_What the task asks_: Beginning with the first line, transcribe the entries below exactly through the line containing "exists os. split;", inclusive.

_Stored data entries_:

Lemma restore_all_spec : forall ps os, skel os = skel os0 -> (forall p, p ∈ ps -> alive os0 p = true) ->
  exists os', restore_all ps os = Some os' /\ pres os os' /\ (forall x, col os' x = col os x) /\
    (forall x, cnt os' x = cnt os x + asum os0 ps x).
Proof.
  induction ps as [|p ps IH]; intros os Hs Hps.
  { exists os. split; [done|]. split; [done|]. split; [done|]. intros x. unfold asum. cbn. lia. }
  assert (Hp : alive os0 p = true) by (apply Hps; set_solver). pose proof (alive_some _ _ Hp) as [o0 Ho0].
  assert (exists o, os !! p = Some o) as [o Ho].
  { apply elem_of_dom. rewrite (skel_dom _ _ Hs). apply elem_of_dom. eauto. }
  cbn [restore_all]. rewrite Ho. cbn [mbind option_bind].
  assert (Hw : cc_walk o = walk os0 p) by (rewrite <-(skel_walk os0 os p Hs); unfold walk; by rewrite Ho).
  destruct (restore_edges_spec (cc_walk o) os) as (os1 & -> & Hp1 & Hcol1 & Hcnt1).
  { intros c Hc. apply elem_of_dom. rewrite (skel_dom _ _ Hs). apply elem_of_dom. rewrite Hw in Hc.
    unfold walk in Hc. rewrite Ho0 in Hc. by apply (ho_kids _ _ Hok p o0). }
  cbn [mbind option_bind].
  assert (Hk : List.filter (mortal os) (cc_walk o) = kids os0 p).
  { rewrite kids_walk, Hw. apply filter_ext_in. intros x _. by apply skel_mortal. }
  rewrite Hk in *. destruct (IH os1) as (os' & Hrun & Hp' & Hcol' & Hcnt').
  - etrans; [apply Hp1|done].
  - set_solver.
  - exists os'. split; [done|]. split; [by apply (pres_trans _ os1)|]. split.
    + intros x. by rewrite Hcol'.
    + intros x. rewrite Hcnt', Hcnt1, asum_cons. lia.
Qed.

_Output for this exercise_:
Lemma restore_all_spec : forall ps os, skel os = skel os0 -> (forall p, p ∈ ps -> alive os0 p = true) ->
  exists os', restore_all ps os = Some os' /\ pres os os' /\ (forall x, col os' x = col os x) /\
    (forall x, cnt os' x = cnt os x + asum os0 ps x).
Proof.
  induction ps as [|p ps IH]; intros os Hs Hps.
  { exists os. split; [done|]. split; [done|]. split; [done|]. intros x. unfold asum. cbn. lia. }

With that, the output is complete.